Lots of people say that you should code thinking that you will forget reasons why you wrote things the way you did. You should write comments explaining to your future self.
In this post I will upload things that I want to remember how to use. Most of it I learned from pandas tagged questions in
StakOverflow.
How to define a dataframe from a dictionary:
import pandas as pd
d = {
'A' : [1, 2, 3, 4, 5, 6, 7, 7, 7, 7],
'B' : ['a','b','c','d','e','f','g','h','h','h'],
}
df = pd.DataFrame(data=d)
How to read a csv file and create a dataframe:
df = pd.read_csv("your_csv_file.csv")
How to import an Excel file and create a data-frame:
xl = pd.ExcelFile("file_name.xls")
df = xl.parse("Sheet1") # Or the sheet that is appropriate
How to select all the rows that match the condition that a specific Column takes a specific value
This returns a dataframe object, that we call new_dataframe
new_dataframe = df[df["Column"] == 'Value']
new_dataframe is a Pandas dataframe and conserves the indexes from its parent dataframe.
How to delete a Column from a dataframe
df.drop('Column', axis = 1, inplace = True)

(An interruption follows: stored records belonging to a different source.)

(* ===== verification/UserLocks.v ===== *)
(** Threads of a user program around a critical section (user/src/bin: peterson.rs,
    eisenberg.rs and the adder_*.rs programs).

    A thread runs [for _ in 0..N { lock; section; unlock } exit(code)].  The lock is an
    instance of [Lock]: its shared variables, and the code of [lock] and [unlock] cut at
    the accesses to them; [LockLaws] is what a lock promises.  The section is a list of
    actions on the variables the lock protects.  There is one hart and no access is split by
    an interrupt, so a run is a sequence of single accesses of the threads in any order: a
    schedule is the list of the threads in the order of their steps.

    The programs are in [UserPrograms]. *)

From S2P Require Import Prelude.

#[local] Open Scope nat_scope.

(** ** Locks *)

Class Lock := {
  shared : Type;                                             (* its static variables *)
  lpc : Type;                                                (* where a thread is in its code *)
  lock_init : shared;
  enter : nat -> lpc;                                        (* the start of [lock(id)] *)
  leave : nat -> lpc;                                        (* the start of [unlock(id)] *)
  lock_step : nat -> lpc -> shared -> option lpc * shared;   (* [None]: it returns *)
}.

(** A thread as the lock sees it. *)
Inductive phase `{Lock} :=
| Outside
| Entering (p : lpc)
| Holding
| Leaving (p : lpc).

Definition entered `{Lock} (o : option lpc) : phase := match o with Some p => Entering p | None => Holding end.
Definition left_ `{Lock} (o : option lpc) : phase := match o with Some p => Leaving p | None => Outside end.

(** What a lock for [n] threads promises. *)
Class LockLaws (n : nat) `{Lock} := {
  lock_inv : shared -> list phase -> Prop;
  inv_init : lock_inv lock_init (replicate n Outside);
  inv_start sh phs i : lock_inv sh phs -> phs !! i = Some Outside -> lock_inv sh (<[i := Entering (enter i)]> phs);
  inv_enter sh phs i p o sh' : lock_inv sh phs -> phs !! i = Some (Entering p) -> lock_step i p sh = (o, sh') ->
    lock_inv sh' (<[i := entered o]> phs);
  inv_finish sh phs i : lock_inv sh phs -> phs !! i = Some Holding -> lock_inv sh (<[i := Leaving (leave i)]> phs);
  inv_leave sh phs i p o sh' : lock_inv sh phs -> phs !! i = Some (Leaving p) -> lock_step i p sh = (o, sh') ->
    lock_inv sh' (<[i := left_ o]> phs);
  inv_exclusive sh phs i j : lock_inv sh phs -> phs !! i = Some Holding -> phs !! j = Some Holding -> i = j;
}.

(** A lock under which nobody waits for ever: the steps that are not rounds of a waiting
    loop are bounded by [lock_rank], a round of the loop changes nothing, and when all
    threads wait, one of them comes through within [patience] steps of its own. *)
Fixpoint steps_through `{Lock} (i k : nat) (p : lpc) (sh : shared) : bool :=
  match k with
  | O => false
  | S k' => match (lock_step i p sh).1 with None => true | Some p' => steps_through i k' p' sh end
  end.

Class LockProgress (n : nat) `{LockLaws n} := {
  waiting : lpc -> bool;
  lock_rank : lpc -> nat;
  rank_bound : nat;
  patience : nat;
  patience_pos : 0 < patience;
  rank_enter i : i < n -> 0 < lock_rank (enter i) <= rank_bound;
  rank_leave i : i < n -> 0 < lock_rank (leave i) <= rank_bound;
  rank_step i p sh p' sh' : lock_step i p sh = (Some p', sh') ->
    0 < lock_rank p' < lock_rank p \/ (waiting p = true /\ waiting p' = true /\ lock_rank p' = lock_rank p /\ sh' = sh);
  leaving_never_waits sh phs i p : lock_inv sh phs -> phs !! i = Some (Leaving p) -> waiting p = false;
  somebody_comes_through sh phs : lock_inv sh phs ->
    (forall i ph, phs !! i = Some ph -> ph = Outside \/ exists p, ph = Entering p /\ waiting p = true) ->
    (exists i p, phs !! i = Some (Entering p)) ->
    exists i p, phs !! i = Some (Entering p) /\ steps_through i patience p sh = true;
}.

(** ** Programs *)

Section program.
Context `{Lock} {C L : Type}.

(** An access in the critical section, on the protected variables and those of the
    thread; [None] is a failed assertion. *)
Definition action : Type := L -> C -> option L * C.

Context (section : list action) (N : nat) (exit_code : L -> Z).

Inductive pc :=
| Start (iter : nat)                    (* the head of the [for] loop *)
| Enter (iter : nat) (p : lpc)
| Body (iter k : nat)                   (* before access [k] of the section *)
| Leave (iter : nat) (p : lpc)
| Done (code : Z)
| Panicked.

Record thread := mkThread { t_pc : pc; t_local : L }.
Record world := mkWorld { w_lock : shared; w_client : C; w_threads : list thread }.

(** One step of thread [i]. *)
Definition thread_step (i : nat) (t : thread) (sh : shared) (c : C) : thread * shared * C :=
  let l := t_local t in
  match t_pc t with
  | Start iter =>
      if decide (iter < N) then (mkThread (Enter iter (enter i)) l, sh, c)
      else (mkThread (Done (exit_code l)) l, sh, c)
  | Enter iter p =>
      let '(o, sh') := lock_step i p sh in
      (mkThread (match o with Some p' => Enter iter p' | None => Body iter 0 end) l, sh', c)
  | Body iter k =>
      match section !! k with
      | Some a =>
          let '(o, c') := a l c in
          match o with
          | Some l' => (mkThread (Body iter (S k)) l', sh, c')
          | None => (mkThread Panicked l, sh, c')
          end
      | None => (mkThread (Leave iter (leave i)) l, sh, c)
      end
  | Leave iter p =>
      let '(o, sh') := lock_step i p sh in
      (mkThread (match o with Some p' => Leave iter p' | None => Start (S iter) end) l, sh', c)
  | Done code => (t, sh, c)
  | Panicked => (t, sh, c)
  end.

Definition step (w : world) (i : nat) : world :=
  match w_threads w !! i with
  | Some t =>
      let '(t', sh, c) := thread_step i t (w_lock w) (w_client w) in
      mkWorld sh c (<[i := t']> (w_threads w))
  | None => w
  end.

Definition run (w : world) (schedule : list nat) : world := foldl step w schedule.

(** The [n] threads [main] creates. *)
Definition init (n : nat) (c : C) (l : L) : world := mkWorld lock_init c (replicate n (mkThread (Start 0) l)).

(** ** The sequential program

    The sections of the threads one after the other, without a lock. *)

Fixpoint run_actions (s : list action) (l : L) (c : C) : option (L * C) :=
  match s with
  | [] => Some (l, c)
  | a :: s' => match a l c with (Some l', c') => run_actions s' l' c' | (None, _) => None end
  end.

Definition serial_step (st : option (list L * C)) (i : nat) : option (list L * C) :=
  '(ls, c) ← st;
  l ← ls !! i;
  '(l', c') ← run_actions section l c;
  Some (<[i := l']> ls, c').

(** [log]: whose section is run, in order. *)
Definition serial (ls : list L) (c : C) (log : list nat) : option (list L * C) := foldl serial_step (Some (ls, c)) log.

How to locate rows that have a null value for a specific Column
np.where(pd.isnull(df['Column']))
How to update the cell at a specific row_number in a specific Column to a new value
df.iloc[row_number][Column] = 'new value'
How to update the name of a Column to New_Column
df.rename(columns={'Column':'New_Column'}, inplace=True)
Groupby and count
grouped = df.groupby(['Column_1', 'Column_2']).count()
grouped.reset_index(inplace=True)